Mr. Butler, Ms. Logan’s producer, Max McClellan, and two locally hired drivers were “helpless,” Mr. Fager said, “because the mob was just so powerful.” A bodyguard who had been hired to accompany the team was able to stay with Ms. Logan for a brief period of time. “For Max to see the bodyguard come out of the pile without her, that was one of the worst parts,” Mr. Fager said. He said Ms. Logan “described how her hand was sore for days after — and the she realized it was from holding on so tight” to the bodyguard’s hand.
They estimated that they were separated from her for about 25 minutes.
“My clothes were torn to pieces,” Ms. Logan said.
She declined to go into more detail about the assault but said: “What really struck me was how merciless they were. They really enjoyed my pain and suffering. It incited them to more violence.”
After being rescued by a group of civilians and Egyptian soldiers, she was swiftly flown back to the United States. “She was quite traumatized, as you can imagine, for a period of time,” Mr. Fager said. Ms. Logan said she decided almost immediately that she would speak out about sexual violence both on behalf of other journalists and on behalf of “millions of voiceless women who are subjected to attacks like this and worse.”
More than a dozen journalists have been detained in Libya in the past two months, including four who were working for The Times. One of the Times journalists, Lynsey Addario, said she was repeatedly groped and harassed by her Libyan captors.
For Ms. Logan, learning about Ms. Addario’s experience was a “setback” in her recovery. While Ms. Logan, CBS’s chief foreign affairs correspondent, said she would definitely return to Afghanistan and other conflict zones, she said she had decided — for the moment — not to report from the Middle Eastern countries where protests were widespread. “The very nature of what we do — communicating information — is what’s undoing these regimes,” she said. “It makes us the enemy, whether we like it or not.”
Before the assault, Ms. Logan said, she did not know about the levels of harassment and abuse that women in Egypt and other countries regularly experienced. “I would have paid more attention to it if I had had any sense of it,” she said. “When women are harassed and subjected to this in society, they’re denied an equal place in that society. Public spaces don’t belong to them. Men control it. It reaffirms the oppressive role of men in the society.”
After the “60 Minutes” segment is broadcast, though, she does not intend to give other interviews on the subject. “I don’t want this to define me,” she said.
She said that the kindness and support shown by Mr. Fager and others at CBS and by strangers — like the high school class in Texas and the group of women at ABC News who wrote letters to her — was a “very big part of picking myself up and restoring my dignity and my self-worth.”

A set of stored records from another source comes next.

Lemma singleSpaced_tail (c : N) (s : jsstring) :
  singleSpaced (c :: s) = true -> singleSpaced s = true.
Proof. cbn [singleSpaced]. rewrite andb_true_iff. tauto. Qed.

Lemma singleSpaced_collapse (s : jsstring) :
  singleSpaced s = true -> collapseWhitespace s = s.
Proof.
  unfold collapseWhitespace. induction s as [|c s IH]; intro H; [reflexivity|].
  pose proof (singleSpaced_tail _ _ H) as Ht. specialize (IH Ht).
  cbn [singleSpaced] in H. cbn [collapseFrom].
  destruct (isWhiteSpace c) eqn:E; [|now rewrite IH].
  rewrite !andb_true_iff in H. destruct H as [[Hc Hnext] _].
  apply N.eqb_eq in Hc. subst c.
  rewrite collapseFrom_clean, IH; [reflexivity|].
  destruct s as [|c2 s]; [exact I|]. simpl. now apply negb_true_iff.
Qed.

Lemma singleSpaced_app_inv (a b : jsstring) :
  singleSpaced (a ++ b) = true -> singleSpaced a = true /\ singleSpaced b = true.
Proof.
  induction a as [|c a IH]; intro H; [now split|].
  rewrite <- app_comm_cons in H.
  destruct (IH (singleSpaced_tail _ _ H)) as [Ha Hb]. split; [|exact Hb].
  cbn [singleSpaced] in *. rewrite Ha, andb_true_r.
  rewrite andb_true_iff in H. destruct H as [H _].
  destruct (isWhiteSpace c); [|reflexivity].
  rewrite andb_true_iff in *. destruct H as [Hc Hn]. split; [exact Hc|].
  destruct a; [reflexivity | exact Hn].
Qed.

Among the letters she received, she said, was one from a woman who lives in Canada who was raped in the back of a taxi in Cairo in early February, amid the protests there. “That poor woman had to go into the airport begging people to help her,” Ms. Logan recalled. When she returned home, “her family told her not to talk about it.”
Ms. Logan said that as she read the letter, she started to sob. “It was a reminder to me of how fortunate I was,” she said.